Her gesture of I couldn’t possibly was simply for appearances’ sake. My smile was, if anything, even less honest.

“I’m in town for a few days; you can always pay me back tomorrow when you get the money from your friend. And besides, it gives me the pleasure of seeing you again. Now, where do you suggest for dinner?”

Natasha had enough style to wait until we were in the back seat of a taxi before suggesting a change of venue. After all, if we were quick, she could get back to the bar before it closed and hook another fish.

“Kairat, you’re very sweet to offer to help me, and I’d feel terribly guilty if you spent so much money on dinner as well. And I’m really not hungry.”

She let her hand rest on my thigh, her nails etching an erotic tattoo into my skin. Her perfume was overpowering, the scarlet slash of her mouth hypnotic as she spoke, her eyes wide and never leaving my face.

“What do you have in mind?” I said.

Natasha pouted so prettily I wondered if we were in a scene from a 1950s’ Soviet romantic comedy. We were both acting a part, and both knew it, with only a matter of a few frames and some passionate glances before we kissed.

“Perhaps you’d like to come to my apartment for coffee or a drink? My flatmate’s away at the moment, visiting her mother in Kiev, so we won’t be disturbed.”

The way she looked at me as she spoke made me aware of the sweat on my skin, the hair on my arms suddenly erect. I patted her hand, the flesh cool and tender under mine. I felt as if I were stroking some wild creature, one that could turn and bite at any moment, and probably would.
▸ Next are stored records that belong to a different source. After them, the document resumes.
(** Proposing from a given store. *)
Lemma propose_duty_keeps slot now n :
  (vs <> None -> proposes) -> node_sat n -> is_u64 now ->
  (forall v p root b proofs s', vs = Some v -> get_proposer_for_slot v slot = Some p ->
     produce_block_with_signatures slot p (n_store n) = (s', Ok (root, b, proofs)) -> B b) ->
  node_sat (propose_duty vs slot now n).1.
Proof.
  intros Hvs Hn Hu HBp. unfold propose_duty. destruct vs as [v|]; [|done].
  unfold mbind at 1, stM_bind at 1, get_st. cbn beta iota. case_bool_decide; [done|].
  destruct (get_proposer_for_slot v slot) as [p|] eqn:Ep; [|done].
  unfold mbind at 1, stM_bind at 1, attempt at 1, on_store at 1.
  destruct (build_block_proposal v slot p (n_store n)) as [s1 r1] eqn:Eb.
  assert (Hs1 : node_sat (set_n_store s1 n) /\ forall sb, r1 = Ok sb -> B (block_of sb)).
  { unfold build_block_proposal, mbind at 1, stM_bind at 1 in Eb.
    destruct (produce_block_with_signatures slot p (n_store n)) as [s2 r2] eqn:Epr.
    assert (HBr : forall root b proofs, r2 = Ok (root, b, proofs) -> B b)
      by (intros root b proofs ->; by eapply HBp).
    assert (Hs2 : node_sat (set_n_store s2 n)).
    { pose proof (si_produce (B := B) (Hvs ltac:(discriminate)) slot p _ (proj1 Hn)) as Hk. rewrite Epr in Hk.
      destruct Hk as [? ?]; [done|]. by apply node_sat_grow. }
    destruct r2 as [[[root b] proofs]| | |]; try (by injection Eb as <- <-).
    unfold mbind, stM_bind, get_st, lift_st in Eb. injection Eb as -> <-. split; [done|].
    intros sb Hsb. unfold sign_block in Hsb. ok_inv. subst sb. cbn. by eapply HBr. }
  destruct Hs1 as [Hs1 HBs].
  assert (Hrest : forall m : stM Node unit, keeps node_sat m ->
    node_sat ((m ≫= fun _ => modify_st (set_last_proposal_slot (Some slot)))
      (set_n_store s1 n)).1).
  { intros m Hm. apply keeps_bind; [done| |done]. intros _. by apply keeps_modify_node. }
  destruct r1 as [sb|e|pn|]; [|apply Hrest, keeps_ret|done..]. apply Hrest.
  apply keeps_bind; [by apply keeps_on_store, (si_tick (B := B))|]. intros _.
  apply keeps_gossip_block; [by apply HBs|by right|intros; apply keeps_ret].
Qed.

Lemma handle_tick_keeps now now_built peers n :
  (vs <> None -> proposes) -> node_sat n -> event_ok n (Tick now now_built peers) ->
  node_sat (handle_tick vs now now_built peers n).1.
Proof.
  intros Hvs Hn (Hu & Hub & HBp). unfold handle_tick, mbind at 1, stM_bind at 1, on_store at 1.
  destruct (si_tick (B := B) now false Hu _ (proj1 Hn)) as [Hs1 Hg1].
  destruct (on_tick_spec B now false (n_store n) (si_ok _ (proj1 Hn)) Hu) as (s1 & E1 & _).
  rewrite E1 in *. cbn in Hs1, Hg1. cbn in HBp. unfold mbind at 1, stM_bind at 1, get_st. cbn beta iota.
  unfold mbind at 1, stM_bind at 1, modify_st at 1. cbn beta iota.
  cbn [n_store set_n_store]. set (slot := s_time s1 / INTERVALS_PER_SLOT) in *.
  set (n2 := if bool_decide _ then _ else _).
  assert (En2 : n_store n2 = s1) by (unfold n2; by case_bool_decide).
  assert (Hn2 : node_sat n2).
  { pose proof (node_sat_grow n s1 Hn Hs1 Hg1). unfold n2. by case_bool_decide. }
  unfold mbind, stM_bind.
  set (m := if _ =? 0 then _ else _).
  assert (Hm : node_sat (m n2).1).
  { unfold m. case_match.
    - apply propose_duty_keeps; [done..|]. by rewrite En2.
    - case_match; [by apply attest_duty_keeps|done]. }
  destruct (m n2) as [n3 [[]|e|p|]]; cbn in *; [|done..].
  by case_match.
Qed.

Lemma handle_message_keeps msg now n :
  node_sat n -> event_ok n (Message msg now) -> node_sat (handle_message msg now n).1.
Proof.
  destruct msg as [sb tr go|sa tr go]; cbn [event_ok]; intros Hn He; unfold handle_message.
  - destruct He as [Hu HBb].
    revert n Hn. apply keeps_bind; [by apply keeps_on_store, (si_tick (B := B))|]. intros _.
    apply (keeps_gossip_block sb (fun _ => if go then _ else _)); [done|intros; destruct go; auto|].
    intros e. destruct e; try apply keeps_ret. case_match; [apply keeps_ret|by apply keeps_send].
  - revert n Hn. apply keeps_bind; [apply keeps_attempt, keeps_on_store, (si_attestation (B := B))|].
    intros [|e]; [destruct go; [by apply keeps_send|apply keeps_ret]|apply keeps_ret].
Qed.

(** ** Runs *)

(** The nodes that start from the genesis file [g] and handle events. *)
Inductive node_reachable (g : option (u64 * list PublicKey)) : Node -> Prop :=
  | node_start s :
      genesis_store g = Ok s ->
      (forall st, s_states s !! s_head s = Some st ->
         B (bwa_block (sb_message (genesis_block st)))) ->
      node_reachable g (initial_node s)
  | node_event n e :
      node_reachable g n -> event_ok n e -> node_reachable g (handle vs e n).1.

Lemma node_reachable_sat g n :
  (vs <> None -> proposes) ->
  (forall s, genesis_store g = Ok s ->
     (forall st, s_states s !! s_head s = Some st ->
        B (bwa_block (sb_message (genesis_block st)))) -> P s /\ bs ⊆ s_blocks s) ->
  node_reachable g n -> node_sat n.
Proof.
  intros Hvs H0. induction 1 as [s Hg HBg|n e _ IH He].
  { destruct (H0 s Hg HBg). split; [done|]. split; [done|]. by intros sb ?%not_elem_of_nil. }
  destruct e as [now nb peers|msg now]; [by apply handle_tick_keeps|by apply handle_message_keeps].
Qed.
End Invariant.

(** The node's store satisfies the store invariant. *)
Definition node_ok {HBlock : SszHash Block} (B : Block -> Prop) (n : Node) : Prop :=
  store_ok B (n_store n).

Section Genesis.
Context {C : SszContainers} {HC : SszContainersLaws C} {LS : LeanSig}.
Context {SO : SetOrder} {HO : SetOrderLaws SO} {MO : MapOrder} {HM : MapOrderLaws MO}.
Context {HState : SszHash State} {HHeader : SszHash BlockHeader} {HBlock : SszHash Block}
  {HBody : SszHash BlockBody} {HData : SszHash AttestationData}.
Context (B : Block -> Prop) (HB : no_collisions B).

Lemma genesis_store_inv g s :
  genesis_store g = Ok s -> exists gst cfg, s = get_forkchoice_store gst (genesis_block gst) cfg /\
    s_states s !! s_head s = Some gst /\ genesis_anchor gst (block_of (genesis_block gst)).
Proof.
  unfold genesis_store, genesis_state_of.
  intros H. ok_inv. subst s. exists x, (mkConfig (genesis_time_of g)). split; [done|].
  split; [apply lookup_singleton_eq|].
  pose proof Hx as Hw. apply genesis_validators_wf in Hw as [Hw _].
  unfold generate_genesis_with_validators in Hx. ok_inv. subst x. done.
Qed.

(** Every state of a node is derived from the node's genesis state, the genesis
    block stays, and the node has the blocks it passed on. *)
Lemma node_reachable_chain vs g n :
  node_reachable B vs g n -> exists s gst, genesis_store g = Ok s /\
    s_states s !! s_head s = Some gst /\
    genesis_anchor gst (block_of (genesis_block gst)) /\
    chain_ok B (block_of (genesis_block gst)) gst (n_store n) /\
    s_blocks (n_store n) !! hash_tree_root (block_of (genesis_block gst)) =
      Some (block_of (genesis_block gst)) /\ relayed B n.
Proof.
  intros Hn. assert (Hg : exists s, genesis_store g = Ok s) by (induction Hn; eauto).
  destruct Hg as [s Hg]. destruct (genesis_store_inv g s Hg) as (gst & cfg & Es & Hst & Ha).
  exists s, gst. do 3 (split; [done|]). set (gb := block_of (genesis_block gst)) in *.
  pose proof (chain_ok_invariant B HB gb gst True) as SI.
  destruct (node_reachable_sat B HB (chain_ok B gb gst) True {[hash_tree_root gb := gb]} vs g n)
    as (? & Hsub & ?); [done| |done|].
  - intros s' Hg' HBg. rewrite Hg in Hg'. injection Hg' as <-. rewrite Es.
    split; [|done]. apply anchor_chain_ok; [done..| |done]. by apply HBg.
  - split; [done|]. split; [|done]. eapply lookup_weaken; [|exact Hsub]. apply lookup_singleton_eq.
Qed.

Lemma node_reachable_ok vs g n : node_reachable B vs g n -> node_ok B n.
Proof. intros (s & gst & _ & _ & _ & [H _] & _)%node_reachable_chain. done. Qed.
End Genesis.

(** * What is sent *)

Section Sent.
Context {C : SszContainers} {HC : SszContainersLaws C} {LS : LeanSig}.
Context {SO : SetOrder} {HO : SetOrderLaws SO} {MO : MapOrder} {HM : MapOrderLaws MO}.
Context {HState : SszHash State} {HHeader : SszHash BlockHeader} {HBlock : SszHash Block}
  {HBody : SszHash BlockBody} {HData : SszHash AttestationData}.

Lemma handle_block_eq sb tr go now n :
  handle_message (ProcessBlock sb tr go) now n =
  match on_tick now false (n_store n) with
  | (s1, Ok _) =>
      match on_block sb s1 with
      | (s2, Ok _) =>
          (if go then send (GossipBlockWithAttestation sb) (set_n_store s2 n)
           else set_n_store s2 n, Ok tt)
      | (s2, Err (EBlockQueued _ _)) =>
          (if is_zero (b_parent_root (bwa_block (sb_message sb))) then set_n_store s2 n
           else send (RequestBlocksByRoot [b_parent_root (bwa_block (sb_message sb))])
                  (set_n_store s2 n), Ok tt)
      | (s2, Err _) => (set_n_store s2 n, Ok tt)
      | (s2, Panic p) => (set_n_store s2 n, Panic p)
      | (s2, Diverge) => (set_n_store s2 n, Diverge)
      end
  | (s1, Err e) => (set_n_store s1 n, Err e)
  | (s1, Panic p) => (set_n_store s1 n, Panic p)
  | (s1, Diverge) => (set_n_store s1 n, Diverge)
  end.
Proof.
  unfold handle_message, attempt, on_store, mbind, stM_bind, modify_st, mret, stM_ret.
  destruct (on_tick now false (n_store n)) as [s1 [[]|e|p|]]; try done. cbn.
  destruct (on_block sb s1) as [s2 [[]|e|p|]]; cbn; try done; [by destruct go|].
  destruct e; try done. by destruct (is_zero _).
Qed.
Definition voters (l : list u64) : list bool :=
  (fun v => bool_decide (v ∈ l)) <$> [0; 1; 2; 3].

Definition root_cp (b : Block) : Checkpoint := mkCheckpoint (hash_tree_root b) (b_slot b).

(** ** Two blocks of slot 1 are justified

    The first body has an attestation without effect, so that the blocks differ. *)
Definition twin1 : Block := Eval vm_compute in
  propose genesis 1 [vote 0 cp0 cp0 three_of_four].
Definition twin2 : Block := Eval vm_compute in
  propose (after genesis twin1) 2 [vote 1 cp0 (root_cp twin1) three_of_four].

Definition twins : list Block := [gblock; block1; block2; twin1; twin2].
Definition twin_node : Node := run [arrival block1 1004; arrival twin1 1005; arrival block2 1008; arrival twin2 1009].

(** ** Two branches are final

    Branch one: slot 1 is justified by 0, 1 and 2; then 0 and 1 vote for slot 2 from
    genesis and 2 votes for it from slot 1, which is finalized.  Branch two leaves
    out both: slot 3 is justified by 0, 1 and 3; then 0 and 1 vote for slot 4 from
    genesis, and 3 votes for it from slot 3, which is finalized. *)
Definition one3 : Block := Eval vm_compute in
  propose state2 3 [vote 2 cp0 cp2 (voters [0; 1]); vote 2 cp1 cp2 (voters [2])].
Definition two3 : Block := Eval vm_compute in propose genesis 3 [].
Definition two4 : Block := Eval vm_compute in
  propose (after genesis two3) 4 [vote 3 cp0 (root_cp two3) (voters [0; 1; 3])].
Definition two5 : Block := Eval vm_compute in
  propose (after (after genesis two3) two4) 5
    [vote 4 cp0 (root_cp two4) (voters [0; 1]);
     vote 4 (root_cp two3) (root_cp two4) (voters [3])].

Definition branches : list Block := [gblock; block1; block2; one3; two3; two4; two5].
Definition first_branch : Node := run [arrival block1 1004; arrival block2 1008; arrival one3 1012].
Definition both_branches : Node :=
  run [arrival block1 1004; arrival block2 1008; arrival one3 1012; arrival two3 1012; arrival two4 1016; arrival two5 1020].

Definition surrounds (d d' : AttestationData) : bool :=
  (cp_slot (ad_source d) <? cp_slot (ad_source d')) &&
  (cp_slot (ad_target d') <? cp_slot (ad_target d)).

(** Different votes for one target slot, or a vote around another. *)
Definition slashable (d d' : AttestationData) : bool :=
  ((cp_slot (ad_target d) =? cp_slot (ad_target d')) && negb (bool_decide (d = d'))) ||
  surrounds d d'.

Lemma descends_inv (bs : gmap H256 Block) r b a :
  bs !! r = Some b -> descends bs r a -> a = r \/ descends bs (b_parent_root b) a.
Proof. intros Hb H. inversion H; simplify_eq; auto. Qed.

(** The blocks of branch one, then those of branch two: slot 1 is final, and then
    slot 3 of the other branch is, which does not descend from it; nobody has cast
    two votes for one slot or a vote around another. *)
Theorem finality_reverted :
  let s := n_store first_branch in
  let s' := n_store both_branches in
  s_latest_finalized s = root_cp block1 /\ s_latest_finalized s' = root_cp two3 /\
  b_parent_root two3 = hash_tree_root gblock /\
  ~ descends (s_blocks s') (hash_tree_root two3) (hash_tree_root block1) /\
  offenders slashable 4 (s_blocks s') = [].
Proof.
  cbn zeta. split; [vm_compute; reflexivity|]. split; [vm_compute; reflexivity|].
  split; [vm_compute; reflexivity|]. split; [|vm_compute; reflexivity].
  assert (E3 : s_blocks (n_store both_branches) !! hash_tree_root two3 = Some two3)
    by (vm_compute; reflexivity).
  assert (E0 : s_blocks (n_store both_branches) !! hash_tree_root gblock = Some gblock)
    by (vm_compute; reflexivity).
  assert (Ez : s_blocks (n_store both_branches) !! 0 = None) by (vm_compute; reflexivity).
  intros [E|[E|H]%(descends_inv _ _ _ _ E0)]%(descends_inv _ _ _ _ E3);
    [vm_compute in E; discriminate..|].
  inversion H as [? b Hb|? b ? Hb]; change (b_parent_root gblock) with 0 in Hb;
    by rewrite Ez in Hb.
Qed.

Lemma twins_reachable : node_reachable (listed twins) None toy_genesis twin_node.
Proof.
  apply run_reachable; [by left|]. unfold twins. quiet_events.
Qed.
We pulled up outside one of the seven-story apartment blocks that litter that part of Dubai, and the driver stopped the meter.

“Fifteen dirhams.”

I gave him thirty, half for the ride and half as a tip; you never know when you might need a helpful and discreet taxi driver. He gave me the merest hint of a wink as he unlocked the door; this was obviously the kind of journey he made several times a night. I helped Natasha out of the taxi, noticing the way the slit in her skirt revealed her slim thighs. The air felt greasy, soiled, smearing my hands and face with something thicker than sweat.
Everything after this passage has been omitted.